» What you will do:
Print exactly what the entries say, line by line, from the first line down to the one with "[String c EmptyString]", inclusive.

» Records from a data source:
****************************************
(** * gin-admin: the casbin policy compiler and hot-reload loop

    A shallow embedding of [internal/mods/rbac/main.go] (type [Casbinx]:
    [GetEnforcer], [Load], [load], [queryRoleResources], [autoLoad]), of the
    data-access queries it calls ([dal.Role.Query], [dal.Menu.Query],
    [dal.MenuResource.Query]) and of the casbin middleware
    ([pkg/middleware/casbin.go]).  A second part of the model covers the
    code around them: the authentication middleware and
    [Login.ParseUserID], which provide the subjects of the casbin
    middleware, the memory cache behind [cachex.Cacher], the writer of
    the change signal, [RBAC.Init], and [SplitParentIDs], [ToMap] and
    [ToTree] of [schema.Menus].

    Go strings are byte strings and are modelled by [string]; slices by
    [list]; Go maps used as sets by [gset]; the cache and the file system by
    [gmap].  Calls into external collaborators (database driver, operating
    system, casbin, logger) are recorded as events of a trace, and their
    possible failures are supplied by an environment. *)

From Stdlib Require Import ZArith Ascii String List.
From stdpp Require Import base decidable option list gmap strings sorting.

#[local] Set Warnings "-clear-no-such-hyp".

Local Open Scope string_scope.
Local Open Scope list_scope.
Local Open Scope Z_scope.

(** ** Strings *)

Module Strings.

(** [strings.Split(s, sep)] for a one-byte separator: the pieces between
    the separators, [n+1] pieces for [n] separators; [Split("", sep)] is
    the one-element slice holding the empty string. *)
Fixpoint Split (s : string) (sep : ascii) : list string :=
  match s with
  | EmptyString => [EmptyString]
  | String c s' =>
      if Ascii.eqb c sep then EmptyString :: Split s' sep
      else match Split s' sep with
           | [] => [String c EmptyString]
           | h :: t => String c h :: t
           end
  end.

(** [len(s) > 0] *)
Definition nonempty (s : string) : bool :=
  match s with EmptyString => false | String _ _ => true end.

(** Concatenation of a list of strings, as successive writes to one
    [bytes.Buffer] produce. *)
Definition concat (l : list string) : string :=
  foldr String.append EmptyString l.

Definition newline : string := String (ascii_of_nat 10) EmptyString.

End Strings.

(** ** package util *)

Module util.
(** [util.TreePathDelimiter = "."] *)
Definition TreePathDelimiter : ascii := "."%char.
End util.

(** ** package schema: the rows of the four tables *)

Module schema.

Definition RoleStatusEnabled : string := "enabled".
Definition MenuStatusEnabled : string := "enabled".

Record Role := mkRole {
  Role_ID : string;
  Role_Status : string
}.

Record Menu := mkMenu {
  Menu_ID : string;
  Menu_Status : string;
  Menu_ParentID : string;
  Menu_ParentPath : string
}.

Record RoleMenu := mkRoleMenu {
  RoleMenu_RoleID : string;
  RoleMenu_MenuID : string
}.

Record MenuResource := mkMenuResource {
  MenuResource_ID : string;
  MenuResource_MenuID : string;
  MenuResource_Method : string;
  MenuResource_Path : string
}.

(** The filters of [RoleQueryParam], [MenuQueryParam] and
    [MenuResourceQueryParam] that select rows by equality or membership.
    The zero value of a field (empty string, empty slice) switches its
    filter off.  The [LIKE] filters, the user filter and the pagination
    fields are left at their zero value by every caller in [Casbinx] and
    are not represented. *)
Record RoleQueryParam := mkRoleQueryParam {
  RoleQueryParam_InIDs : list string;
  RoleQueryParam_Status : string
}.

Record MenuQueryParam := mkMenuQueryParam {
  MenuQueryParam_InIDs : list string;
  MenuQueryParam_Status : string;
  MenuQueryParam_ParentID : string;
  MenuQueryParam_RoleID : string
}.

Record MenuResourceQueryParam := mkMenuResourceQueryParam {
  MenuResourceQueryParam_MenuID : string;
  MenuResourceQueryParam_MenuIDs : list string
}.

#[global] Instance Role_eq_dec : EqDecision Role.
Proof. solve_decision. Defined.
#[global] Instance Menu_eq_dec : EqDecision Menu.
Proof. solve_decision. Defined.
#[global] Instance RoleMenu_eq_dec : EqDecision RoleMenu.
Proof. solve_decision. Defined.
#[global] Instance MenuResource_eq_dec : EqDecision MenuResource.
Proof. solve_decision. Defined.
#[global] Instance RoleQueryParam_eq_dec : EqDecision RoleQueryParam.
Proof. solve_decision. Defined.
#[global] Instance MenuQueryParam_eq_dec : EqDecision MenuQueryParam.
Proof. solve_decision. Defined.
#[global] Instance MenuResourceQueryParam_eq_dec : EqDecision MenuResourceQueryParam.
Proof. solve_decision. Defined.

End schema.
Import schema.

(** ** The database: four tables, rows in storage order *)

Record DB := mkDB {
  tbl_role : list Role;
  tbl_menu : list Menu;
  tbl_role_menu : list RoleMenu;
  tbl_menu_resource : list MenuResource
}.

Definition error : Type := string.

(** A Go result pair [(value, err)] in which the value is meaningful only
    when [err == nil]. *)
Inductive result (A : Type) : Type :=
| Ok (a : A)
| Err (e : error).
Arguments Ok {A} a.
Arguments Err {A} e.

#[global] Instance result_eq_dec {A} `{EqDecision A} : EqDecision (result A).
Proof. solve_decision. Defined.

(** ** package dal: the WHERE clauses *)

Module dal.

(** [len(v) > 0] guards of the query builders: a filter on a string. *)
Definition where_str (v : string) (P : bool) : bool :=
  if Strings.nonempty v then P else true.

(** ... and on a slice. *)
Definition where_ids (v : list string) (P : bool) : bool :=
  match v with [] => true | _ :: _ => P end.

(** [dal.Role.Query]: [id IN (?)], [status = ?]. *)
Definition Role_where (p : RoleQueryParam) (r : Role) : bool :=
  where_ids (RoleQueryParam_InIDs p)
            (bool_decide (Role_ID r ∈ RoleQueryParam_InIDs p))
  && where_str (RoleQueryParam_Status p)
               (bool_decide (Role_Status r = RoleQueryParam_Status p)).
****************************************
» Your response:
(** * gin-admin: the casbin policy compiler and hot-reload loop

    A shallow embedding of [internal/mods/rbac/main.go] (type [Casbinx]:
    [GetEnforcer], [Load], [load], [queryRoleResources], [autoLoad]), of the
    data-access queries it calls ([dal.Role.Query], [dal.Menu.Query],
    [dal.MenuResource.Query]) and of the casbin middleware
    ([pkg/middleware/casbin.go]).  A second part of the model covers the
    code around them: the authentication middleware and
    [Login.ParseUserID], which provide the subjects of the casbin
    middleware, the memory cache behind [cachex.Cacher], the writer of
    the change signal, [RBAC.Init], and [SplitParentIDs], [ToMap] and
    [ToTree] of [schema.Menus].

    Go strings are byte strings and are modelled by [string]; slices by
    [list]; Go maps used as sets by [gset]; the cache and the file system by
    [gmap].  Calls into external collaborators (database driver, operating
    system, casbin, logger) are recorded as events of a trace, and their
    possible failures are supplied by an environment. *)

From Stdlib Require Import ZArith Ascii String List.
From stdpp Require Import base decidable option list gmap strings sorting.

#[local] Set Warnings "-clear-no-such-hyp".

Local Open Scope string_scope.
Local Open Scope list_scope.
Local Open Scope Z_scope.

(** ** Strings *)

Module Strings.

(** [strings.Split(s, sep)] for a one-byte separator: the pieces between
    the separators, [n+1] pieces for [n] separators; [Split("", sep)] is
    the one-element slice holding the empty string. *)
Fixpoint Split (s : string) (sep : ascii) : list string :=
  match s with
  | EmptyString => [EmptyString]
  | String c s' =>
      if Ascii.eqb c sep then EmptyString :: Split s' sep
      else match Split s' sep with
           | [] => [String c EmptyString]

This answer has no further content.